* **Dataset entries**
Lemma consistent_postRun seen w body t_id t_start :
  consistent seen w -> ~ In t_id seen ->
  consistent (seen ++ [t_id]) (execState (postRun body t_id t_start) w).
Proof.
  intros Hc Ht. pose proof (fresh_id_not_child _ _ _ Hc Ht) as Hfresh.
  rewrite postRun_exec. cbv zeta. split; cbn [results children].
  - intros id Hid. apply keys_set in Hid as [->|Hid].
    + exists t_id. split; [apply in_or_app; right; now left | reflexivity].
    + destruct (keys_seen _ _ Hc _ Hid) as (t & Hin & ->).
      exists t. split; [apply in_or_app; now left | reflexivity].
  - apply NoDup_app; [apply (children_distinct _ _ Hc) | repeat constructor; auto |].
    intros a Ha [<-|[]]. auto.
  - intros id Hid. apply in_app_or in Hid as [Hid|[<-|[]]].
    + destruct (child_registered _ _ Hc _ Hid) as (r & Hr & Hs).
      exists r. split; [|exact Hs]. rewrite get_set_ne; [exact Hr|].
      intros <-. auto.
    + eexists. split; [apply get_set_eq | split; reflexivity].
Qed.

Lemma consistent_postRunOther seen w suites browser mode t_id t_start :
  consistent seen w -> ~ In t_id seen ->
  consistent (seen ++ [t_id])
             (execState (postRunOther suites browser mode t_id t_start) w).
Proof.
  intros Hc Ht. pose proof (fresh_id_not_child _ _ _ Hc Ht) as Hfresh.
  rewrite postRunOther_exec. cbv zeta. split; cbn [results children].
  - intros id Hid. apply keys_set in Hid as [->|Hid].
    + exists t_id. split; [apply in_or_app; right; now left | reflexivity].
    + destruct (keys_seen _ _ Hc _ Hid) as (t & Hin & ->).
      exists t. split; [apply in_or_app; now left | reflexivity].
  - destruct (otherSuitesPass _ _); [|apply (children_distinct _ _ Hc)].
    apply NoDup_app; [apply (children_distinct _ _ Hc) | repeat constructor; auto |].
    intros a Ha [<-|[]]. auto.
  - intros id Hid.
    assert (Hold : In id (children w) \/ id = newRunId t_id).
    { destruct (otherSuitesPass _ _); [|now left].
      apply in_app_or in Hid as [Hid|[<-|[]]]; auto. }
    destruct Hold as [Hold| ->].
    + destruct (child_registered _ _ Hc _ Hold) as (r & Hr & Hs).
      exists r. split; [|exact Hs]. rewrite get_set_ne; [exact Hr|].
      intros <-. auto.
    + eexists. split; [apply get_set_eq | split; reflexivity].
Qed.

Lemma consistent_close seen w k runId code report now :
  consistent seen w -> nth_error (children w) k = Some runId ->
  consistent seen
    (execState (onClose runId code report now)
               (mkWorld (results w) (output w) (remove_nth k (children w)))).
Proof.
  intros Hc Hk.
  destruct (onClose_effect runId code report now
              (mkWorld (results w) (output w) (remove_nth k (children w))))
    as (Hch & Hnone & Hsome). cbn [results children] in *.
  destruct (child_registered _ _ Hc _ (nth_error_In _ _ Hk)) as (r & Hr & Hs).
  destruct (Hsome _ Hr) as (r' & Hres & _).
  split; rewrite ?Hch, ?Hres.
  - intros id Hid. apply keys_set in Hid as [->|Hid].
    + apply (keys_seen _ _ Hc). eapply get_In_keys; eauto.
    + now apply (keys_seen _ _ Hc).
  - apply remove_nth_NoDup, (children_distinct _ _ Hc).
  - intros id Hid.
    assert (Hne : runId <> id).
    { intros <-. revert Hid. apply remove_nth_not_In; [|exact Hk].
      apply (children_distinct _ _ Hc). }
    rewrite get_set_ne by exact Hne.
    apply (child_registered _ _ Hc). eapply remove_nth_In; eauto.
Qed.

(** One event leaves a record alone once its status is terminal. *)
Lemma terminal_record_step seen w e w' id r :
  consistent seen w ->
  (forall t, In t (post_times [e]) -> ~ In t seen) ->
  step w e = Some w' ->
  JsObject.get id (results w) = Some r ->
  RunStatus.is_terminal (Run.status r) = true ->
  JsObject.get id (results w') = Some r.
Proof.
  intros Hc Hfresh Hstep Hr Hterm.
  destruct e as [body t_id t_start | k code report now
                 | suites browser mode t_id t_start]; simpl in Hstep.
  - injection Hstep as <-. rewrite postRun_exec. cbv zeta. cbn [results].
    rewrite get_set_ne; [exact Hr|]. intros <-.
    apply get_In_keys in Hr.
    destruct (keys_seen _ _ Hc _ Hr) as (t & Hin & E).
    apply newRunId_inj in E. subst t.
    apply (Hfresh t_id); simpl; auto.
  - destruct (nth_error (children w) k) as [runId|] eqn:Hk; [|discriminate].
    injection Hstep as <-.
    destruct (child_registered _ _ Hc _ (nth_error_In _ _ Hk)) as (r0 & Hr0 & Hs0 & _).
    assert (Hne : runId <> id).
    { intros ->. rewrite Hr in Hr0. injection Hr0 as ->.
      rewrite Hs0 in Hterm. discriminate. }
    destruct (onClose_effect runId code report now
                (mkWorld (results w) (output w) (remove_nth k (children w))))
      as (_ & _ & Hsome). cbn [results] in Hsome.
    destruct (Hsome _ Hr0) as (r' & -> & _).
    now rewrite get_set_ne.
  - injection Hstep as <-. rewrite postRunOther_exec. cbv zeta. cbn [results].
    rewrite get_set_ne; [exact Hr|]. intros <-.
    apply get_In_keys in Hr.
    destruct (keys_seen _ _ Hc _ Hr) as (t & Hin & E).
    apply newRunId_inj in E. subst t.
    apply (Hfresh t_id); simpl; auto.
Qed.

Lemma consistent_step seen w e w' :
  consistent seen w ->
  (forall t, In t (post_times [e]) -> ~ In t seen) ->
  step w e = Some w' ->
  consistent (seen ++ post_times [e]) w'.
Proof.
  intros Hc Hfresh Hstep.
  destruct e as [body t_id t_start | k code report now
                 | suites browser mode t_id t_start]; simpl in *.
  - injection Hstep as <-. apply consistent_postRun; auto.
  - destruct (nth_error (children w) k) as [runId|] eqn:Hk; [|discriminate].
    injection Hstep as <-. rewrite app_nil_r. now apply consistent_close.
  - injection Hstep as <-. apply consistent_postRunOther; auto.
Qed.

Lemma post_times_cons e tr :
  post_times (e :: tr) = (post_times [e] ++ post_times tr)%list.
Proof.
  unfold post_times. simpl. now rewrite app_nil_r.
Qed.

Lemma consistent_run tr : forall seen w w',
  consistent seen w ->
  NoDup (seen ++ post_times tr) ->
  run w tr = Some w' ->
  consistent (seen ++ post_times tr) w' /\
  (forall id r, JsObject.get id (results w) = Some r ->
                RunStatus.is_terminal (Run.status r) = true ->
                JsObject.get id (results w') = Some r).
Proof.
  induction tr as [|e tr IH]; intros seen w w' Hc Hnd Hrun.
  - simpl in *. injection Hrun as <-. rewrite app_nil_r. auto.
  - simpl in Hrun. destruct (step w e) as [w1|] eqn:Hstep; [|discriminate].
    rewrite post_times_cons in *. rewrite app_assoc in *.
    assert (Hfresh : forall t, In t (post_times [e]) -> ~ In t seen).
    { apply NoDup_app_remove_r in Hnd.
      destruct e; simpl; try tauto; intros t [<-|[]];
        apply NoDup_remove_2 in Hnd; now rewrite app_nil_r in Hnd. }
    pose proof (consistent_step _ _ _ _ Hc Hfresh Hstep) as Hc1.
    destruct (IH _ _ _ Hc1 Hnd Hrun) as (Hc' & Hfinal).
    split; [exact Hc'|].
    intros id r Hr Hterm. apply Hfinal; [|exact Hterm].
    exact (terminal_record_step _ _ _ _ _ _ Hc Hfresh Hstep Hr Hterm).
Qed.

(** A new record appears with status [running] only. *)
Lemma new_record_is_running w e w' id r :
  step w e = Some w' ->
  JsObject.get id (results w) = None ->
  JsObject.get id (results w') = Some r ->
  Run.status r = RunStatus.running.
Proof.
  intros Hstep Hnone Hsome.
  destruct e as [body t_id t_start | k code report now
                 | suites browser mode t_id t_start]; simpl in Hstep.
  - injection Hstep as <-. rewrite postRun_exec in Hsome. cbv zeta in Hsome.
    cbn [results] in Hsome.
    destruct (String.eqb_spec (newRunId t_id) id) as [<-|Hne].
    + rewrite get_set_eq in Hsome. now injection Hsome as <-.
    + rewrite get_set_ne in Hsome by exact Hne. congruence.
  - destruct (nth_error (children w) k) as [runId|]; [|discriminate].
    injection Hstep as <-.
    destruct (onClose_effect runId code report now
                (mkWorld (results w) (output w) (remove_nth k (children w))))
      as (_ & Hn & Hs). cbn [results] in *.
    destruct (JsObject.get runId (results w)) as [r0|] eqn:Hr0.
    + destruct (Hs _ eq_refl) as (r' & Hres & _). rewrite Hres in Hsome.
      rewrite get_set_ne in Hsome; [congruence|]. intros <-. congruence.
    + rewrite (Hn eq_refl) in Hsome. congruence.
  - injection Hstep as <-. rewrite postRunOther_exec in Hsome. cbv zeta in Hsome.
    cbn [results] in Hsome.
    destruct (String.eqb_spec (newRunId t_id) id) as [<-|Hne].
    + rewrite get_set_eq in Hsome. now injection Hsome as <-.
    + rewrite get_set_ne in Hsome by exact Hne. congruence.
Qed.

(** Records are never deleted: the run of every pending child process is
    in the registry, whatever the clock readings were. *)
Lemma pending_child_has_record tr : forall w0 w,
  (forall id, In id (children w0) -> exists r, JsObject.get id (results w0) = Some r) ->
  run w0 tr = Some w ->
  forall id, In id (children w) -> exists r, JsObject.get id (results w) = Some r.
Proof.
  induction tr as [|e tr IH]; intros w0 w H0 Hrun; simpl in Hrun.
  - now injection Hrun as <-.
  - destruct (step w0 e) as [w1|] eqn:Hstep; [|discriminate].
    apply (IH w1 w); [|exact Hrun]. clear IH Hrun.
    destruct e as [body t_id t_start | k code report now
                   | suites browser mode t_id t_start]; simpl in Hstep.
    + injection Hstep as <-. rewrite postRun_exec. cbv zeta. cbn [results children].
      intros id Hid.
      destruct (String.eqb_spec (newRunId t_id) id) as [<-|Hne].
      * eexists. apply get_set_eq.
      * rewrite get_set_ne by exact Hne. apply H0.
        apply in_app_or in Hid as [Hid|[E|[]]]; [exact Hid | congruence].
    + destruct (nth_error (children w0) k) as [runId|] eqn:Hk; [|discriminate].
      injection Hstep as <-.
      destruct (onClose_effect runId code report now
                  (mkWorld (results w0) (output w0) (remove_nth k (children w0))))
        as (Hch & _ & Hsome). cbn [results children] in *.
      destruct (H0 _ (nth_error_In _ _ Hk)) as (r0 & Hr0).
      destruct (Hsome _ Hr0) as (r' & Hres & _).
      rewrite Hch, Hres. intros id Hid.
      destruct (String.eqb_spec runId id) as [<-|Hne].
      * eexists. apply get_set_eq.
      * rewrite get_set_ne by exact Hne. apply H0. eapply remove_nth_In; eauto.
    + injection Hstep as <-. rewrite postRunOther_exec. cbv zeta. cbn [results children].
      intros id Hid.
      destruct (String.eqb_spec (newRunId t_id) id) as [<-|Hne].
      * eexists. apply get_set_eq.
      * rewrite get_set_ne by exact Hne. apply H0.
        destruct (otherSuitesPass _ _); [|exact Hid].
        apply in_app_or in Hid as [Hid|[E|[]]]; [exact Hid | congruence].
Qed.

* **INSTRUCTIONS TO FOLLOW**
Go through the records and copy each line with "output" in it.

* **WRITTEN RESPONSE**
               (mkWorld (results w) (output w) (remove_nth k (children w)))).
              (mkWorld (results w) (output w) (remove_nth k (children w))))
                (mkWorld (results w) (output w) (remove_nth k (children w))))
                (mkWorld (results w) (output w) (remove_nth k (children w))))
                  (mkWorld (results w0) (output w0) (remove_nth k (children w0))))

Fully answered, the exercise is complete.